Records:
Lemma predict_alike inputs controls inf_iters inf_lr w1 w2 :
  nkf_alike w1 w2 ->
  (predict inputs controls inf_iters inf_lr w1).2
  = (predict inputs controls inf_iters inf_lr w2).2.
Proof.
  intros H.
  cut ((predict inputs controls inf_iters inf_lr w1).2
       = (predict inputs controls inf_iters inf_lr w2).2 /\
       nkf_alike_z (predict inputs controls inf_iters inf_lr w1).1
         (predict inputs controls inf_iters inf_lr w2).1).
  { intros [E _]. exact E. }
  revert w1 w2 H. unfold predict.
  apply (bind_alike nkf_alike nkf_alike_z);
    [intros s1 s2; apply predict_upto_alike|]. intros acc.
  intros [m1 o1] [m2 o2] H. unfold_world. cbn.
  destruct (cat_cols acc.1) as [zs|e]; cbn; [|split; [reflexivity|exact H]].
  destruct (cat_cols acc.2) as [zp|e]; cbn; [|split; [reflexivity|exact H]].
  pose proof H as ((W1 & W2 & _ & _ & E3 & _ & _ & E6) & _). cbn in *.
  unfold Wout_val in E3. cbn in E3. rewrite E3, E6.
  destruct (m2 !! Wout o2) as [Wv|]; cbn; [|split; [reflexivity|exact H]].
  destruct (matmul Wv (activate (nonlin o2) zp)); cbn; split; auto.
Qed.

End Alike.

(** X18: a call of [predict] starts afresh.  On two well-formed objects
    whose weights have the same values and whose configuration is the
    same, it returns the same result or raises the same exception,
    whatever the latent estimate, the previous estimate, the slices and
    the errors that earlier calls have left in either of them. *)
Theorem X18_predict_starts_afresh
    (w1 w2 : world NeuralKalmanFilter.t) (inputs controls : tensor)
    (inf_iters : nat) (inf_lr : R) :
  nkf_alike w1 w2 ->
  (NeuralKalmanFilter.predict inputs controls inf_iters inf_lr w1).2
  = (NeuralKalmanFilter.predict inputs controls inf_iters inf_lr w2).2.
Proof. apply predict_alike. Qed.

(** X19: [predict] is repeatable.  After a call of [predict] on any data,
    whether it returned or raised, a call on [inputs] and [controls]
    returns what it would have returned without the earlier call. *)
Theorem X19_predict_is_repeatable
    (w : world NeuralKalmanFilter.t) (inputs controls seen seen_controls : tensor)
    (inf_iters earlier_iters : nat) (inf_lr earlier_lr : R) :
  NeuralKalmanFilter.wf w ->
  (NeuralKalmanFilter.predict inputs controls inf_iters inf_lr
     (NeuralKalmanFilter.predict seen seen_controls earlier_iters earlier_lr w).1).2
  = (NeuralKalmanFilter.predict inputs controls inf_iters inf_lr w).2.
Proof.
  intros Hw. apply predict_alike.
  destruct (predict_keeps_weights seen seen_controls earlier_iters earlier_lr w Hw)
    as (V & _ & ((C1 & C2 & C3 & C4 & C5 & C6) & A1 & A2 & A3)).
  unfold nkf_alike. split_and!; auto.
Qed.

(** ** The further properties on concrete objects *)

(** One timestep of the demonstration filter on the observation [v]. *)
Lemma kf_demo_one_step v :
  exists r, (KalmanFilter.inference [[v]] [[0]] kf_demo).2 = Ok r.
Proof.
  assert (Hrun : exists zs ps es zP,
             FilterSpec.run [[1]] [[0]] [[1]] [[0]] [[1]] (zeros 1 1, eye 1)
               (FilterSpec.timesteps [[v]] [[0]] (seq 0 1))
             = Ok ([zs], [ps], [es], zP)).
  { unfold FilterSpec.timesteps, FilterSpec.run, FilterSpec.timestep,
      FilterSpec.project, FilterSpec.correct, FilterSpec.gain, FilterSpec.innovation.
    cbn -[inv]. rewrite inv_1x1 by lra. cbn -[inv]. do 4 eexists. reflexivity. }
  destruct Hrun as (zs & ps & es & [z' P'] & Hrun).
  pose proof (run_upto_run [[v]] [[0]] 1 kf_demo) as H.
  change (KalmanFilter.A kf_demo) with [[1]] in H.
  change (KalmanFilter.B kf_demo) with [[0]] in H.
  change (KalmanFilter.C kf_demo) with [[1]] in H.
  change (KalmanFilter.Q kf_demo) with [[0]] in H.
  change (KalmanFilter.R' kf_demo) with [[1]] in H.
  change (KalmanFilter.latent_size kf_demo) with 1%nat in H.
  rewrite Hrun in H. destruct H as (s & Hs & _).
  unfold KalmanFilter.inference. change (ncols [[v]]) with 1%nat.
  rewrite (bind_Ok _ _ _ _ _ Hs).
  unfold KalmanFilter.collect. unfold_action. cbn. eexists. reflexivity.
Qed.

Lemma X2_witness :
  KalmanFilter.same_params kf_demo kf_used /\
  (KalmanFilter.inference two_steps two_controls kf_used).2
  = (KalmanFilter.inference two_steps two_controls kf_demo).2.
Proof.
  assert (H : KalmanFilter.same_params kf_demo kf_used) by (repeat split).
  split; [exact H|].
  exact (X2_inference_forgets_the_previous_call kf_demo kf_used two_steps
           two_controls H).
Defined.

Lemma X3_witness :
  ncols [[5]] = ncols [[1]] /\
  (exists r, (KalmanFilter.inference [[1]] [[0]] kf_demo).2 = Ok r) /\
  (exists r, (KalmanFilter.inference [[5]] [[0]] kf_demo).2 = Ok r) /\
  KalmanFilter.P (KalmanFilter.inference [[5]] [[0]] kf_demo).1
  = KalmanFilter.P (KalmanFilter.inference [[1]] [[0]] kf_demo).1.
Proof.
  destruct (kf_demo_one_step 1) as [r H]. destruct (kf_demo_one_step 5) as [r' H'].
  split_and!; [reflexivity | eauto | eauto |].
  exact (X3_covariance_ignores_the_data kf_demo [[1]] [[0]] [[5]] [[0]] r r'
           eq_refl H H').
Defined.

Lemma X4_witness :
  ncols no_steps = 0%nat /\
  KalmanFilter.inference no_steps no_steps kf_demo
  = (KalmanFilter.set_P (Some (eye 1)) (KalmanFilter.set_z (Some (zeros 1 1)) kf_demo),
     Raise RuntimeError).
Proof.
  split; [reflexivity|].
  exact (X4_inference_on_no_timestep kf_demo no_steps no_steps eq_refl).
Defined.

Lemma X5_witness :
  is_Some (mem nkf_demo !! 2%positive) /\
  mem (NeuralKalmanFilter.predict two_steps two_controls 3 1 nkf_demo).1 !! 2%positive
  = mem nkf_demo !! 2%positive.
Proof.
  assert (H : is_Some (mem nkf_demo !! 2%positive)) by (eexists; reflexivity).
  split; [exact H|].
  exact (X5_predict_changes_no_tensor nkf_demo two_steps two_controls 3 1 2%positive H).
Defined.

Lemma X6_witness :
  is_Some (mem nkf_demo !! 2%positive) /\
  2%positive <> NeuralKalmanFilter.Wr (self nkf_demo) /\
  2%positive <> NeuralKalmanFilter.Wout (self nkf_demo) /\
  let w' := (NeuralKalmanFilter.train two_steps two_controls 3 1 2 1 nkf_demo).1 in
  NeuralKalmanFilter.Wr (self w') = NeuralKalmanFilter.Wr (self nkf_demo) /\
  NeuralKalmanFilter.Win (self w') = NeuralKalmanFilter.Win (self nkf_demo) /\
  NeuralKalmanFilter.Wout (self w') = NeuralKalmanFilter.Wout (self nkf_demo) /\
  mem w' !! 2%positive = mem nkf_demo !! 2%positive.
Proof.
  assert (H : is_Some (mem nkf_demo !! 2%positive)) by (eexists; reflexivity).
  assert (N1 : 2%positive <> NeuralKalmanFilter.Wr (self nkf_demo)) by discriminate.
  assert (N2 : 2%positive <> NeuralKalmanFilter.Wout (self nkf_demo)) by discriminate.
  split_and!; [exact H | exact N1 | exact N2 |].
  exact (X6_train_changes_two_tensors nkf_demo two_steps two_controls 3 1 2 1
           2%positive H N1 N2).
Defined.

Lemma X7_witness :
  exists h' o,
    NeuralKalmanFilter.init [[1]] [[1]] [[1]] 1 false "linear" callers_store
    = (h', Ok o) /\
    is_Some (callers_store !! 7%positive) /\
    mem (NeuralKalmanFilter.train two_steps two_controls 3 1 2 1 (World h' o)).1
      !! 7%positive
    = callers_store !! 7%positive.
Proof.
  assert (Hinit : exists o,
             NeuralKalmanFilter.init [[1]] [[1]] [[1]] 1 false "linear" callers_store
             = ((NeuralKalmanFilter.init [[1]] [[1]] [[1]] 1 false "linear"
                   callers_store).1, Ok o))
    by (eexists; vm_compute; reflexivity).
  destruct Hinit as [o Hinit].
  assert (H : is_Some (callers_store !! 7%positive)) by (eexists; reflexivity).
  eexists. exists o. split_and!; [exact Hinit | exact H |].
  exact (X7_training_spares_the_callers_tensors callers_store _ o [[1]] [[1]] [[1]] 1
           false "linear" two_steps two_controls 3 1 2 1 7%positive Hinit H).
Defined.

Lemma X8_witness :
  NeuralKalmanFilter.ez (self nkf_demo) = None /\
  (1 <= 2)%nat /\ (1 <= ncols two_steps)%nat /\
  (NeuralKalmanFilter.train two_steps two_controls 0 1 2 1 nkf_demo).2
  = Raise TypeError.
Proof.
  assert (H1 : (1 <= 2)%nat) by lia.
  assert (H2 : (1 <= ncols two_steps)%nat) by (cbn; lia).
  split_and!; [reflexivity | exact H1 | exact H2 |].
  exact (X8_train_without_errors_raises nkf_demo two_steps two_controls 1 2 1
           eq_refl H1 H2).
Defined.

Lemma X9_witness :
  ncols no_steps = 0%nat /\
  (NeuralKalmanFilter.predict no_steps no_steps 3 1 nkf_demo).2 = Raise RuntimeError /\
  NeuralKalmanFilter.z_val (NeuralKalmanFilter.predict no_steps no_steps 3 1 nkf_demo).1
  = Some (zeros (NeuralKalmanFilter.latent_size (self nkf_demo)) 1) /\
  forall l, is_Some (mem nkf_demo !! l) ->
    mem (NeuralKalmanFilter.predict no_steps no_steps 3 1 nkf_demo).1 !! l
    = mem nkf_demo !! l.
Proof.
  split; [reflexivity|].
  exact (X9_predict_on_no_timestep nkf_demo no_steps no_steps 3 1 eq_refl).
Defined.

Lemma X10_witness :
  ncols no_steps = 0%nat /\
  (NeuralKalmanFilter.train no_steps no_steps 3 1 2 1 nkf_demo).2 = Ok tt /\
  forall l, is_Some (mem nkf_demo !! l) ->
    mem (NeuralKalmanFilter.train no_steps no_steps 3 1 2 1 nkf_demo).1 !! l
    = mem nkf_demo !! l.
Proof.
  split; [reflexivity|].
  exact (X10_train_on_no_timestep nkf_demo no_steps no_steps 3 1 2 1 eq_refl).
Defined.

Lemma X11_witness :
  let ezv := NodeSpec.latent_error Linear [[1]] [[1]] [[0]] [[0]] [[1]] in
  let pxv := mmul [[1]] (activate Linear [[0]]) in
  let exv := NodeSpec.obs_error Linear [[1]] [[0]] [[1]] in
  NeuralKalmanFilter.update_nodes 1 nkf_mid_step
  = (World (<[4%positive := zipT Rminus [[0]]
                              (scale 1 (NodeSpec.delta_z Linear [[1]] [[0]] ezv exv))]>
              (mem nkf_mid_step))
       (NeuralKalmanFilter.set_ex (Some exv)
          (NeuralKalmanFilter.set_pred_x (Some pxv)
             (NeuralKalmanFilter.set_ez (Some ezv) (self nkf_mid_step)))),
     Ok tt).
Proof.
  apply (X11_update_nodes_round (mem nkf_mid_step) (self nkf_mid_step) 4%positive
           [[1]] [[1]] [[1]] [[0]] [[0]] [[1]] [[1]] 0 0 0 1 1);
    try reflexivity.
  exists 5%positive. split; reflexivity.
Defined.

Lemma X12_witness :
  CodingSpec.closed_form [[1]] [[1]] [[1]] 1 [[1]] [[1]] [[0]] = Ok [[1]] /\
  exists o',
    NeuralKalmanFilter.update_nodes 1 nkf_at_rest = (World (mem nkf_at_rest) o', Ok tt) /\
    NeuralKalmanFilter.z o' = Some 4%positive /\
    NeuralKalmanFilter.ez o'
    = Some (NodeSpec.latent_error Linear [[1]] [[1]] [[1]] [[0]] [[1]]) /\
    NeuralKalmanFilter.ex o' = Some (NodeSpec.obs_error Linear [[1]] [[1]] [[1]]).
Proof.
  split; [exact closed_form_demo|].
  apply (X12_closed_form_is_a_fixed_point (mem nkf_at_rest) (self nkf_at_rest)
           4%positive 5%positive [[1]] [[1]] [[1]] [[1]] [[0]] [[1]] [[1]] 0 0 0 1 1);
    try reflexivity.
  exact closed_form_demo.
Defined.

Lemma X13_witness :
  is_Some (mem pc_demo !! at_u) /\ (true = true -> at_u <> at_x) /\
  let w' := (TemporalPC.inference 3 1 at_x at_u at_prev_z true pc_demo).1 in
  TemporalPC.Win (self w') = TemporalPC.Win (self pc_demo) /\
  TemporalPC.Wr (self w') = TemporalPC.Wr (self pc_demo) /\
  TemporalPC.Wout (self w') = TemporalPC.Wout (self pc_demo) /\
  mem w' !! at_u = mem pc_demo !! at_u.
Proof.
  assert (H : is_Some (mem pc_demo !! at_u)) by (eexists; reflexivity).
  assert (N : true = true -> at_u <> at_x) by (intros _; discriminate).
  split_and!; [exact H | exact N |].
  exact (X13_inference_writes_z_and_x_only pc_demo 3 1 at_x at_u at_prev_z true at_u
           H N).
Defined.

Lemma pc_demo_energy :
  (TemporalPC.update_grads at_x at_u at_prev_z pc_demo).2
  = Ok (energy_at (self pc_demo) (pred_latent (self pc_demo) [[1]] [[1]]) [[0]] [[1]]).
Proof.
  transitivity (TemporalPC.energy_of (self pc_demo) [[0]] [[1]] [[1]] [[1]]).
  - exact (pc_update_grads_energy (mem pc_demo) (self pc_demo) at_x at_u at_prev_z
             at_z [[1]] [[1]] [[1]] [[0]] eq_refl eq_refl eq_refl eq_refl eq_refl).
  - apply (pc_energy_Ok (self pc_demo) 1 0 0 0); apply is_shape_spec; reflexivity.
Qed.
Lemma render_cents_shape n :
  (0 <= n)%Z ->
  digits_point_two (render_cents n) false = true /\
  all_chars is_plain (render_cents n) = true.
Proof.
  intros Hn. unfold render_cents.
  pose proof (Z.mod_pos_bound n 100 ltac:(lia)) as B.
  pose proof (two_digits_N (Z.to_N (n mod 100)) ltac:(lia)) as L.
  pose proof (zfill_digits 2 _ (string_of_N_digits (Z.to_N (n mod 100)))) as D.
  destruct (zfill 2 (string_of_N (Z.to_N (n mod 100)))) as [|d1 [|d2 [|? ?]]];
    try discriminate L.
  simpl in D. apply andb_true_iff in D as [D1 D2].
  rewrite andb_true_r in D2. split.
  - apply digits_point_two_ok; auto using string_of_N_digits.
    left. apply string_of_N_nonempty.
  - rewrite all_chars_app.
    rewrite (all_chars_weaken _ _ _ digit_is_plain (string_of_N_digits _)).
    simpl. rewrite (digit_is_plain _ D1), (digit_is_plain _ D2). reflexivity.
Qed.

Lemma format_2f_shape q :
  is_2f (format_2f (Some q)) = true /\
  all_chars is_plain (format_2f (Some q)) = true.
Proof.
  unfold format_2f.
  destruct (render_cents_shape (cents q) (cents_nonneg q)) as [S P].
  destruct (Qnum q <? 0)%Z.
  - simpl. split; [exact S|exact P].
  - simpl. split; [|exact P].
    destruct (render_cents (cents q)) as [|c rest] eqn:E; [discriminate S|].
    unfold is_2f. destruct (Ascii.eqb_spec c "-") as [->|_]; [|exact S].
    simpl in S. discriminate S.
Qed.

Lemma strftime_plain ts : all_chars is_plain (strftime_Ymd ts) = true.
Proof.
  unfold strftime_Ymd. rewrite !all_chars_app.
  rewrite (all_chars_weaken _ _ _ digit_is_plain (string_of_N_digits _)).
  rewrite !(all_chars_weaken _ _ _ digit_is_plain
              (zfill_digits 2 _ (string_of_N_digits _))).
  reflexivity.
Qed.

(** ** Reading printed numbers back *)

Lemma read_N_string_of_N n : read_N (string_of_N n) = Some n.
Proof.
  unfold read_N, string_of_N, NilZero.string_of_uint.
  rewrite <- (DecimalN.Unsigned.of_to n) at 2.
  destruct (N.to_uint n); try (rewrite NilEmpty.usu; reflexivity).
  reflexivity.
Qed.

Lemma read_N_two_digits k :
  (k < 100)%N -> read_N (zfill 2 (string_of_N k)) = Some k.
Proof.
  intros H. rewrite <- (N2Nat.id k).
  assert (forall x y : option N, x = y <-> (match x, y with
            | Some a, Some b => N.eqb a b | None, None => true
            | _, _ => false end) = true) as Heq.
  { intros [a|] [b|]; split; intros K; try discriminate; try reflexivity.
    - injection K as ->. apply N.eqb_refl.
    - apply N.eqb_eq in K. congruence. }
  apply Heq.
  apply (forallb_seq
           (fun n => match read_N (zfill 2 (string_of_N (N.of_nat n))),
                           Some (N.of_nat n) with
                     | Some a, Some b => N.eqb a b
                     | None, None => true
                     | _, _ => false
                     end) 0 100).
  - vm_compute. reflexivity.
  - lia.
Qed.
(** * Federated learning round orchestration (flx_module/funcx_federated.py)

    A shallow embedding of [get_edge_weights], of the two numpy reductions the
    orchestrator calls ([np.mean] and [np.average] along axis 0) and of
    [federated_learning] itself, followed by the properties of the
    specification that concern them.

    Modelling conventions.
    - Numbers.  numpy's integer arrays are modelled by [Z] and its floating
      point values by exact rationals extended with the IEEE special values
      [+inf], [-inf] and [nan]: rounding is abstracted, while the outcome of
      a division by zero (no exception, a special value) is kept.  Integer
      sums are exact: they are numpy's as long as they fit [int64], which the
      statements about arbitrary sample counts assume ([fits_int64]).
      Signed zeros are not tracked; a zero divisor is [+0.0], which is what
      the conversion of the integer [0] produces.
    - Tensors.  A parameter tensor is the list of its entries and a parameter
      set a list of tensors.  Operands of different shapes make numpy raise
      [ValueError]; the broadcasting of axes of length one is not modelled.
      The model keeps the shapes of its weight arrays aside: they decide
      whether [np.asarray(..., dtype=object)] accepts them.
    - Effects.  The orchestrator mutates the global model, submits jobs to a
      funcX executor, prints and sleeps.  They are modelled by a state and
      exception monad whose state holds the model, the executor of the
      current round and the chronological trace of observable events.
    - Environment.  What an endpoint answers, the order in which the remote
      tasks complete and what Keras' [evaluate] returns are given by a
      [world]; every statement quantifies over it. *)

From Stdlib Require Import List ZArith QArith Qcanon Bool String Lia Arith.
From Stdlib Require Import Permutation Field.
Import ListNotations.

(** ** Floating point values *)

Module Float.

Inductive npfloat : Type :=
| Fin (q : Qc)
| PInf
| NInf
| NaN.

Definition zero : npfloat := Fin (Q2Qc 0).
Definition one : npfloat := Fin (Q2Qc 1).

(** Conversion of a numpy integer, as [true_divide] does to its operands. *)
Definition of_int (z : Z) : npfloat := Fin (Q2Qc (inject_Z z)).
Definition of_nat (n : nat) : npfloat := of_int (Z.of_nat n).

Definition fadd (x y : npfloat) : npfloat :=
  match x, y with
  | NaN, _ | _, NaN => NaN
  | Fin a, Fin b => Fin (a + b)%Qc
  | PInf, NInf | NInf, PInf => NaN
  | PInf, _ | _, PInf => PInf
  | NInf, _ | _, NInf => NInf
  end.

(** The infinity of the sign of [c], [nan] for [c = 0]. *)
Definition signed_inf (c : comparison) : npfloat :=
  match c with
  | Gt => PInf
  | Lt => NInf
  | Eq => NaN
  end.

Definition fmul (x y : npfloat) : npfloat :=
  match x, y with
  | NaN, _ | _, NaN => NaN
  | Fin a, Fin b => Fin (a * b)%Qc
  | Fin a, PInf | PInf, Fin a => signed_inf (a ?= Q2Qc 0)%Qc
  | Fin a, NInf | NInf, Fin a => signed_inf (CompOpp (a ?= Q2Qc 0)%Qc)
  | PInf, PInf | NInf, NInf => PInf
  | PInf, NInf | NInf, PInf => NInf
  end.

(** IEEE division: a zero divisor gives an infinity or [nan], never an
    exception. *)
Definition fdiv (x y : npfloat) : npfloat :=
  match x, y with
  | NaN, _ | _, NaN => NaN
  | Fin a, Fin b =>
      if Qc_eq_bool b (Q2Qc 0) then signed_inf (a ?= Q2Qc 0)%Qc
      else Fin (a / b)%Qc
  | Fin _, (PInf | NInf) => zero
  | PInf, Fin b => match (b ?= Q2Qc 0)%Qc with Lt => NInf | _ => PInf end
  | NInf, Fin b => match (b ?= Q2Qc 0)%Qc with Lt => PInf | _ => NInf end
  | (PInf | NInf), (PInf | NInf) => NaN
  end.

(** The comparison [x == 0.0]. *)
Definition is_zero (x : npfloat) : bool :=
  match x with
  | Fin a => Qc_eq_bool a (Q2Qc 0)
  | _ => false
  end.

(** [x >= 0.0], false on [nan]. *)
Definition is_nonneg (x : npfloat) : bool :=
  match x with
  | Fin a => match (a ?= Q2Qc 0)%Qc with Lt => false | _ => true end
  | PInf => true
  | NInf | NaN => false
  end.

(** The sum of a float array. *)
Definition fsum (l : list npfloat) : npfloat := fold_left fadd l zero.

End Float.
Import Float.

(** ** Results and exceptions *)

(** The exceptions that can come out of the function: the [Exception] of
    line 220, those of numpy, Keras and [time.sleep], and whatever an
    endpoint raised.  [UnknownFuture] is not a Python exception: it stands
    for waiting on a future that was never submitted, which never returns
    and which [federated_learning] never does. *)
Inductive exn : Type :=
| Exception (msg : string)
| ValueError (msg : string)
| TypeError (msg : string)
| ZeroDivisionError (msg : string)
| RemoteError (msg : string)
| UnknownFuture.

Inductive res (A : Type) : Type :=
| Ok (a : A)
| Raise (e : exn).
Arguments Ok {A} a.
Arguments Raise {A} e.

Definition is_ok {A} (r : res A) : bool :=
  match r with
  | Ok _ => true
  | Raise _ => false
  end.

(** ** get_edge_weights *)

(** Python's [sum] over an integer array, as long as it fits numpy's
    [int64]: the additions are exact here, while those of [int64] scalars
    wrap around ([int64_sum] below).  The two agree on the arrays whose sum
    is in range; the statements about arbitrary counts are about these. *)
Definition py_sum (l : list Z) : Z := fold_left Z.add l 0%Z.

(** The range of numpy's [int64] and its wrap-around. *)
Definition int64 (z : Z) : Prop := (- 2 ^ 63 <= z < 2 ^ 63)%Z.

Definition wrap_int64 (z : Z) : Z := ((z + 2 ^ 63) mod 2 ^ 64 - 2 ^ 63)%Z.

(** What [sum] returns on an [int64] array in general: the scalars are added
    from the left, each addition wrapping around. *)
Definition int64_sum (l : list Z) : Z :=
  fold_left (fun acc c => wrap_int64 (acc + c)) l 0%Z.

(** An [int64] array whose sum does not wrap around. *)
Definition fits_int64 (l : list Z) : Prop := Forall int64 l /\ int64 (py_sum l).

(** [total = sum(sample_counts); fractions = sample_counts/total].  The
    function validates nothing and raises nothing: the division is numpy's
    [true_divide]. *)
Definition get_edge_weights (sample_counts : list Z) : res (list npfloat) :=
  let total := py_sum sample_counts in
  let fractions := map (fun c => fdiv (of_int c) (of_int total)) sample_counts in
  Ok fractions.

(** ** Parameter sets and the numpy reductions *)

Definition tensor : Type := list npfloat.
Definition params : Type := list tensor.

(** What a reduction returns: an array of tensors, or a bare scalar (the mean
    of an empty list). *)
Inductive ndarray : Type :=
| Scalar (x : npfloat)
| Tensors (p : params).

Fixpoint map2 {A B C} (f : A -> B -> C) (l : list A) (m : list B) : list C :=
  match l, m with
  | a :: l', b :: m' => f a b :: map2 f l' m'
  | _, _ => []
  end.

Definition shape (p : params) : list nat := map (@List.length npfloat) p.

Directions:
Pull each line that includes the word "objects" out of the material above.

Output for this exercise:
(** X18: a call of [predict] starts afresh.  On two well-formed objects
(** ** The further properties on concrete objects *)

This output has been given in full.